A big jump in multi-family units has put downward pressure on prices in Wilmington, according to data from RealPage.

Back in January, Jay Parsons, Head of Economics at RealPage, tweeted about the top 20 U.S. metro areas for apartment supply growth in 2023.

  • Wilmington was tied with Nashville, TN at the 7th with a 7.0% year-over-year supply growth rate for 2023.
  • Huntsville, AL took the top spot with 15.6% growth followed by Sioux Falls, SD (+10.2%), Port St Lucie, FL (+8.9%), Lakeland, FL (+8.4%), and Myrtle Beach (+7.9%).
  • Charlotte and Raleigh were just outside the top 10 with 6.4% growth.

The Result.
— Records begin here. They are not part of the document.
End RetryFacts.

(* ================================================================== *)
(** ** What a field evaluates to *)

Section FieldFacts.

Variable w : World.
Variable options : Options.
Variable pg : Page.

Lemma selectorTask_value (k : nat) (singleSelector : string) (st : State) :
  match fst (selectorTask w options pg k singleSelector st) with
  | Return v => v = selectorResult w options pg k singleSelector
  | Throw _ => selectorResult w options pg k singleSelector = []
  | OutOfFuel => False
  end.
Proof.
  unfold selectorTask, selectorResult.
  rewrite (bind_run _ _ _ (logger_run options _ st)).
  set (st1 := snd (logger options _ st)). clearbody st1.
  destruct (waitForSelector pg singleSelector (waitForSelectorTimeout options) k)
    as [[] | reason]; simpl; [| reflexivity].
  unfold bind, evalAll. simpl.
  destruct (evalRejects pg singleSelector); reflexivity.
Qed.

Lemma allSettled_selectorTasks (k : nat) (sels : list string) (st : State) :
  exists results,
    fst (allSettled (map (selectorTask w options pg k) sels) st) = Return results /\
    map (valueOrEmpty) results = map (selectorResult w options pg k) sels.
Proof.
  revert st. induction sels as [| sel sels IH]; intros st; simpl.
  - exists []. split; reflexivity.
  - pose proof (selectorTask_value k sel st) as Hv.
    destruct (selectorTask w options pg k sel st) as [[v | e |] st']; simpl in Hv.
    + destruct (IH st') as (rs & Hrs & Hmap).
      rewrite (bind_run _ _ _ Hrs). simpl.
      exists (Fulfilled v :: rs). split; [reflexivity |]. simpl. now rewrite Hmap, Hv.
    + destruct (IH st') as (rs & Hrs & Hmap).
      rewrite (bind_run _ _ _ Hrs). simpl.
      exists (Rejected e :: rs). split; [reflexivity |]. simpl. now rewrite Hmap, Hv.
    + contradiction.
Qed.

(** The operation given to [retry] never throws: rejected selectors are
    replaced by empty arrays. *)
Lemma extractOperation_value (selector : Selector) (k : nat) (st : State) :
  fst (extractOperation w options pg selector k st)
  = Return (JsSet.ofArray (survivors w options pg k selector)).
Proof.
  unfold extractOperation, survivors.
  destruct (allSettled_selectorTasks k (selectorsOf selector) st) as (rs & Hrs & Hmap).
  rewrite (bind_run _ _ _ Hrs). simpl. now rewrite Hmap.
Qed.

Lemma selectorPromise_value (key : string) (selector : Selector) (st : State) :
  fst (selectorPromise w options pg (key, selector) st) = Return (key, fieldValue w options pg selector).
Proof.
  unfold selectorPromise, fieldValue, tryCatch.
  destruct (1 <=? retryCount options)%Z eqn:E.
  - apply Z.leb_le in E.
    pose proof (extractOperation_value selector 0 st) as Hop.
    pose proof (@retry_first_attempt w _ (extractOperation w options pg selector)
                  (retryCount options) 1000 st _ E Hop) as Hretry.
    rewrite (bind_run _ _ _ (f_equal fst Hretry)).
    reflexivity.
  - apply Z.leb_gt in E.
    unfold bind at 1. rewrite retry_no_attempt by lia.
    unfold bind, logger. destruct (withConsole options); reflexivity.
Qed.

Lemma selectorPromises_value (entrys : list (string * Selector)) (st : State) :
  fst (allSettled (map (selectorPromise w options pg) entrys) st)
  = Return (map (fun entry => Fulfilled (fst entry, fieldValue w options pg (snd entry))) entrys).
Proof.
  apply allSettled_map_value. intros [key selector] st'. apply selectorPromise_value.
Qed.

Lemma collectData_fulfilled (entrys : list (string * Selector)) (data : DataObject)
      (st : State) :
  collectData options
    (map (fun entry => Fulfilled (fst entry, fieldValue w options pg (snd entry))) entrys) entrys data st
  = (Return (fold_left (fun d entry => setProperty (fst entry) (fieldValue w options pg (snd entry)) d)
                       entrys data), st).
Proof.
  revert data. induction entrys as [| entry entrys IH]; intros data; simpl.
  - reflexivity.
  - apply IH.
Qed.

(** [extractData] always returns, whatever happened to the selectors. *)
Lemma extractData_value (st : State) : fst (extractData w options pg st) = Return (dataOf w options pg).
Proof.
  unfold extractData.
  rewrite (bind_run _ _ _ (selectorPromises_value (selectors options) st)).
  rewrite collectData_fulfilled. reflexivity.
Qed.

End FieldFacts.

(* ================================================================== *)
(** ** The [data] object *)

Lemma setProperty_proto (value : ExtractedValue) (data : DataObject) :
  setProperty "__proto__" value data = data.
Proof. reflexivity. Qed.

Lemma setProperty_named (key : string) (value : ExtractedValue) (data : DataObject) :
  key <> "__proto__" -> setProperty key value data = defineProperty key value data.
Proof.
  intros Hkey. unfold setProperty.
  destruct (key =? "__proto__")%string eqn:E; [| reflexivity].
  apply String.eqb_eq in E. contradiction.
Qed.

Lemma getProperty_define_same (key : string) (value : ExtractedValue) (data : DataObject) :
  getProperty key (defineProperty key value data) = Some value.
Proof.
  induction data as [| [k v] rest IH]; simpl.
  - now rewrite String.eqb_refl.
  - destruct (k =? key)%string eqn:E; simpl; rewrite E; [reflexivity | exact IH].
Qed.

Lemma getProperty_define_other (key other : string) (value : ExtractedValue)
      (data : DataObject) :
  key <> other -> getProperty key (defineProperty other value data) = getProperty key data.
Proof.
  intros Hne. induction data as [| [k v] rest IH]; simpl.
  - destruct (other =? key)%string eqn:E; [| reflexivity].
    apply String.eqb_eq in E. congruence.
  - destruct (k =? other)%string eqn:E; simpl.
    + apply String.eqb_eq in E. subst k.
      destruct (other =? key)%string eqn:E'; [| reflexivity].
      apply String.eqb_eq in E'. congruence.
    + destruct (k =? key)%string; [reflexivity | exact IH].
Qed.

Lemma getProperty_set_same (key : string) (value : ExtractedValue) (data : DataObject) :
  key <> "__proto__" -> getProperty key (setProperty key value data) = Some value.
Proof. intros Hkey. rewrite setProperty_named by assumption. apply getProperty_define_same. Qed.

Lemma getProperty_set_other (key other : string) (value : ExtractedValue)
      (data : DataObject) :
  key <> other -> getProperty key (setProperty other value data) = getProperty key data.
Proof.
  intros Hne. unfold setProperty.
  destruct (other =? "__proto__")%string; [reflexivity |].
  now apply getProperty_define_other.
Qed.

(** No assignment makes [__proto__] a property. *)
Lemma getProperty_set_proto (other : string) (value : ExtractedValue) (data : DataObject) :
  getProperty "__proto__" (setProperty other value data) = getProperty "__proto__" data.
Proof.
  destruct (String.eqb_spec other "__proto__") as [-> | Hne]; [reflexivity |].
  apply getProperty_set_other. congruence.
Qed.

Section DataFacts.

Variable value : Selector -> ExtractedValue.

Lemma getProperty_fold_other (entrys : list (string * Selector)) (data : DataObject)
      (key : string) :
  ~ In key (map fst entrys) ->
  getProperty key
    (fold_left (fun d entry => setProperty (fst entry) (value (snd entry)) d) entrys data)
  = getProperty key data.
Proof.
  revert data. induction entrys as [| [k s] entrys IH]; intros data Hnot; simpl.
  - reflexivity.
  - simpl in Hnot. rewrite IH by tauto.
    apply getProperty_set_other. intros ->. tauto.
Qed.

Lemma getProperty_fold_proto (entrys : list (string * Selector)) (data : DataObject) :
  getProperty "__proto__"
    (fold_left (fun d entry => setProperty (fst entry) (value (snd entry)) d) entrys data)
  = getProperty "__proto__" data.
Proof.
  revert data. induction entrys as [| [k s] entrys IH]; intros data; simpl.
  - reflexivity.
  - rewrite IH. apply getProperty_set_proto.
Qed.

(** With distinct keys, as [Object.entries] gives them, every entry but
    [__proto__] is found under its key with its own value. *)
Lemma getProperty_fold (entrys : list (string * Selector)) (data : DataObject)
      (key : string) (selector : Selector) :
  NoDup (map fst entrys) ->
  In (key, selector) entrys ->
  key <> "__proto__" ->
  getProperty key
    (fold_left (fun d entry => setProperty (fst entry) (value (snd entry)) d) entrys data)
  = Some (value selector).
Proof.
  revert data. induction entrys as [| [k s] entrys IH]; intros data Hnd Hin Hkey; simpl.
  - destruct Hin.
  - simpl in Hnd. inversion Hnd as [| ? ? Hk Hrest]; subst.
    destruct Hin as [Heq | Hin].
    + injection Heq as -> ->. rewrite getProperty_fold_other by assumption.
      now apply getProperty_set_same.
    + apply IH; assumption.
Qed.

End DataFacts.

Lemma dataOf_property (w : World) (options : Options) (pg : Page)
      (key : string) (selector : Selector) :
  NoDup (map fst (selectors options)) ->
  In (key, selector) (selectors options) ->
  key <> "__proto__" ->
  getProperty key (dataOf w options pg) = Some (fieldValue w options pg selector).
Proof. intros Hnd Hin Hkey. unfold dataOf. now apply getProperty_fold. Qed.

Lemma dataOf_proto (w : World) (options : Options) (pg : Page) :
  getProperty "__proto__" (dataOf w options pg) = None.
Proof. unfold dataOf. now rewrite getProperty_fold_proto. Qed.

(* ================================================================== *)
(** ** One page *)

Lemma await_Return_inv {A} (p : Settled A) (st : State) (a : A) :
  fst (await p st) = Return a -> p = Fulfilled a.
Proof. destruct p; simpl; intros H; [now injection H as -> | discriminate]. Qed.

Section PageFacts.

Variable w : World.
Variable options : Options.
Variable self : string -> Z -> M ScrapingResult.

Lemma validLinks_none_accepted (url : string) (visited : JsSet.t) (links : list string)
      (exclude : string -> bool) :
  excludeChildPage options = Some exclude ->
  (forall link, exclude link = false) ->
  validLinks w options url visited links = [].
Proof.
  intros Hex Hall. unfold validLinks. rewrite Hex.
  induction links as [| link rest IH]; simpl; [reflexivity |].
  rewrite Hall, andb_false_r. exact IH.
Qed.

Lemma recurse_followsNothing (url : string) (currentDepth : Z) (links : list string)
      (st : State) :
  followsNothing options currentDepth ->
  recurse w options self url currentDepth links st = (Return [], st).
Proof.
  intros Hleaf. unfold recurse.
  destruct (currentDepth <? maxDepth options)%Z eqn:E; [| reflexivity].
  apply Z.ltb_lt in E. destruct Hleaf as [Hge | (exclude & Hex & Hall)]; [lia |].
  now rewrite (validLinks_none_accepted url (visitedUrls st) links Hex Hall).
Qed.

(** With [breakWhenFailed] off, the loop over the children returns. *)
Lemma scrapeChildren_returns (currentDepth : Z) (links : list string)
      (childPages : list ScrapingResult) (st : State) :
  breakWhenFailed options = false ->
  (forall link st', fst (self link (currentDepth + 1)%Z st') <> OutOfFuel) ->
  exists result, fst (scrapeChildren options self currentDepth links childPages st)
                 = Return result.
Proof.
  intros Hbreak Hself. revert childPages st.
  induction links as [| link rest IH]; intros childPages st; simpl.
  - exists childPages. reflexivity.
  - rewrite (bind_run _ _ _ (logger_run options _ st)).
    set (st1 := snd (logger options _ st)). clearbody st1.
    unfold bind at 1. unfold tryCatch. unfold bind at 1.
    pose proof (Hself link st1) as Hfuel.
    destruct (self link (currentDepth + 1)%Z st1) as [[r | e |] st2]; simpl in *.
    + apply IH.
    + rewrite (bind_run _ _ _ (logger_run options _ st2)).
      rewrite Hbreak. simpl. apply IH.
    + congruence.
Qed.

Lemma recurse_returns (url : string) (currentDepth : Z) (links : list string)
      (st : State) :
  breakWhenFailed options = false ->
  (forall link st', fst (self link (currentDepth + 1)%Z st') <> OutOfFuel) ->
  exists result, fst (recurse w options self url currentDepth links st) = Return result.
Proof.
  intros Hbreak Hself. unfold recurse.
  destruct (currentDepth <? maxDepth options)%Z.
  - now apply scrapeChildren_returns.
  - exists []. reflexivity.
Qed.

(** What a returned page looks like. *)
Lemma pageBody_Return_inv (url : string) (currentDepth : Z) (st : State)
      (r : ScrapingResult) :
  fst (pageBody w options self url currentDepth st) = Return r ->
  exists pageTitle links childPages timestamp st1,
    title (page (puppeteer w url)) = Fulfilled pageTitle /\
    fst (recurse w options self url currentDepth links st1) = Return childPages /\
    r = mkResult url pageTitle (dataOf w options (page (puppeteer w url))) timestamp
          (orUndefined childPages).
Proof.
  unfold pageBody. intros H.
  apply bind_Return_inv in H as (_ & _ & H).
  apply bind_Return_inv in H as (_ & _ & H).
  apply bind_Return_inv in H as (_ & _ & H).
  apply bind_Return_inv in H as (_ & _ & H).
  apply bind_Return_inv in H as (_ & _ & H).
  apply bind_Return_inv in H as (pageTitle & Htitle & H).
  apply await_Return_inv in Htitle.
  apply bind_Return_inv in H as (data & Hdata & H).
  rewrite extractData_value in Hdata. injection Hdata as <-.
  apply bind_Return_inv in H as (links & _ & H).
  apply bind_Return_inv in H as (childPages & Hchildren & H).
  apply bind_Return_inv in H as (timestamp & _ & H).
  simpl in H. injection H as <-.
  exists pageTitle, links, childPages, timestamp. eexists. repeat split; eassumption.
Qed.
Jay Parson tweeted about rental markets seeing the biggest drops to start in 2024 and surprise, many of the same markets that saw big rental growth in 2023 are seeing Class C rental units (properties typically more than 20 years old and located in less than desirable locations) prices fall in 2024.

  • Wilmington rents are down 8.8% year-over-year thanks to an apartment supply that is 4.7% above the national average.
  • Raleigh/Durham was ranked as 11th, just like rental market growth, with Class C rents falling 6.3% year-over-year.

Analysis. Jay Parson on Twitter: “When you build “luxury” new apartments in big numbers, the influx of supply puts downward pressure on rents at all price points — even in the lowest-priced Class C rentals. Here’s evidence of that happening right now: There are 12 U.S. markets where Class C rents are falling at least 6% YoY. What is the common denominator? You guessed it: Supply. All 12 have supply expansion rates ABOVE the U.S. average.”

BOTTOM LINE: Never before has such a significant problem been so easy to solve. If you want more affordable housing you build. If you want more expensive housing you don’t. The End.